_WHAT YOU HAVE TO DO_
In the records below, take the line containing "intros i Hi. apply list_elem_of_lookup" and reproduce it and every subsequent line exactly, adding nothing.

_TASK MATERIAL_
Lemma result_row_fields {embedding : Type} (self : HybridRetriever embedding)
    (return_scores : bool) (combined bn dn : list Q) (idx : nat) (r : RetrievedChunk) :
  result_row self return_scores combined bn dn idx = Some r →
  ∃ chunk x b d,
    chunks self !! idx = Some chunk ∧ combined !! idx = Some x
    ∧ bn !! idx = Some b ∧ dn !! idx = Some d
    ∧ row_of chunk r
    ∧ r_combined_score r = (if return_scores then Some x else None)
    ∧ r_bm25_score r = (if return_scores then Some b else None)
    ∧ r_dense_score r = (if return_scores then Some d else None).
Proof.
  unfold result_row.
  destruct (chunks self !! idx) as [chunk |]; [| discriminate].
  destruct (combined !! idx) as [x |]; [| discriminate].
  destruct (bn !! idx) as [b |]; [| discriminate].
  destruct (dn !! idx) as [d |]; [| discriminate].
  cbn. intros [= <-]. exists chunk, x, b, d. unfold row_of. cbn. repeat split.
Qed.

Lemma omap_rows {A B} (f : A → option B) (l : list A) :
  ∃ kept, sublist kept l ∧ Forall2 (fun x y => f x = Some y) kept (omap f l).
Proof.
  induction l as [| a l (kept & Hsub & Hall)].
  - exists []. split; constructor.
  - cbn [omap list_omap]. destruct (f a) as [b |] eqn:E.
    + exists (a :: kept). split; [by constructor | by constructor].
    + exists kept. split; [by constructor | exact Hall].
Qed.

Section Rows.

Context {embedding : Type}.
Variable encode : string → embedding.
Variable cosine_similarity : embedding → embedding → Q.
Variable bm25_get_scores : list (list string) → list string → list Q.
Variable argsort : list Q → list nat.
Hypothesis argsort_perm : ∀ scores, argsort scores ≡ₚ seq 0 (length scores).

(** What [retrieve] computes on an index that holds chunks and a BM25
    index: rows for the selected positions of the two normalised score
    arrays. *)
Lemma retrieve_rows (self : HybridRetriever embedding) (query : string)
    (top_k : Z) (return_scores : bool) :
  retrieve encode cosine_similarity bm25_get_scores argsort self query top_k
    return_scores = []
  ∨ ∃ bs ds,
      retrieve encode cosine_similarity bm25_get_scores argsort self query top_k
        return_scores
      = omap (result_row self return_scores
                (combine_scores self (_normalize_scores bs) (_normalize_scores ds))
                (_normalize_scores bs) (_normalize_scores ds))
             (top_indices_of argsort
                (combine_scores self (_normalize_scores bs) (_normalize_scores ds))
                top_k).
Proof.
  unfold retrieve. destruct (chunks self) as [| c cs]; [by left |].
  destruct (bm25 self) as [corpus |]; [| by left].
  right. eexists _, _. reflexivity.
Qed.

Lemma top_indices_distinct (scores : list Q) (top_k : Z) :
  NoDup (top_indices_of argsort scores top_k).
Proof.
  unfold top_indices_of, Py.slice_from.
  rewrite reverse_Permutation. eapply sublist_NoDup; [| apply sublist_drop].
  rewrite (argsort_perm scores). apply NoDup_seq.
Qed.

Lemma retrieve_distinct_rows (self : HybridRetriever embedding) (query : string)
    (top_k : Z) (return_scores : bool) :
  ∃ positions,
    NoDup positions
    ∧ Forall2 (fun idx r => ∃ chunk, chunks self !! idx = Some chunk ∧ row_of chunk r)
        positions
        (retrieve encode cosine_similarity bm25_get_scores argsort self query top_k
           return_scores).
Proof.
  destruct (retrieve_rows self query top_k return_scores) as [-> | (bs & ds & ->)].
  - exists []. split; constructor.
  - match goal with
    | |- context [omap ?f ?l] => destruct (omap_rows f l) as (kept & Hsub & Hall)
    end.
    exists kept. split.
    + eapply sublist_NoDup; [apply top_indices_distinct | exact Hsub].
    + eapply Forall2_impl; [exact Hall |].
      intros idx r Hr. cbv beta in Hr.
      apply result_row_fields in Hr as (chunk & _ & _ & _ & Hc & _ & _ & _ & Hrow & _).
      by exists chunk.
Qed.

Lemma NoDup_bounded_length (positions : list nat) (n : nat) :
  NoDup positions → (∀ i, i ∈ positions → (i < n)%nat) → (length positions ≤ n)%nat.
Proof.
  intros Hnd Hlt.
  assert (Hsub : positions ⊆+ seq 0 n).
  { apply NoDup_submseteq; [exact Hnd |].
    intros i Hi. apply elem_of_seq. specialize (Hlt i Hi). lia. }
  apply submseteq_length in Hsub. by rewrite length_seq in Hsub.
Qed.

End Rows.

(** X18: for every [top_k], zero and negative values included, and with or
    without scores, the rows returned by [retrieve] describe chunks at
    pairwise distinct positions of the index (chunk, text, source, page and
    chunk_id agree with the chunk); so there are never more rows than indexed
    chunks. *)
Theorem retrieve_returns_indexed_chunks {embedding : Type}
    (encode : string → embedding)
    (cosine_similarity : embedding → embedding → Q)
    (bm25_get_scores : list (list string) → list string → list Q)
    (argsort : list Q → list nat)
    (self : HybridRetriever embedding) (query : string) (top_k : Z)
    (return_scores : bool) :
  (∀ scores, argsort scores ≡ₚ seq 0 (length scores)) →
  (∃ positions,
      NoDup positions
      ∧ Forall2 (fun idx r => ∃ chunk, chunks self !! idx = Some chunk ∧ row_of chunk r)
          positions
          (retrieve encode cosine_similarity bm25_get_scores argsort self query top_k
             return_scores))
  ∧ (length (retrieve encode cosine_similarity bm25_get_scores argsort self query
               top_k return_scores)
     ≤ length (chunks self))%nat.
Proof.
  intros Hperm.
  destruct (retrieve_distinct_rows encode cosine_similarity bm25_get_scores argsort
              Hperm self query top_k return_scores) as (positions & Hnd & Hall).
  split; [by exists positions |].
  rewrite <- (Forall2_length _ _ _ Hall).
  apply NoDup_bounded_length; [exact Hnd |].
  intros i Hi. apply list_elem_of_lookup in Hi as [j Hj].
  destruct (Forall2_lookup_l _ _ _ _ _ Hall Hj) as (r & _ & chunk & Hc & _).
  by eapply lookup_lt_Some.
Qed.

_EXERCISE RESULT_
  intros i Hi. apply list_elem_of_lookup in Hi as [j Hj].
  destruct (Forall2_lookup_l _ _ _ _ _ Hall Hj) as (r & _ & chunk & Hc & _).
  by eapply lookup_lt_Some.
Qed.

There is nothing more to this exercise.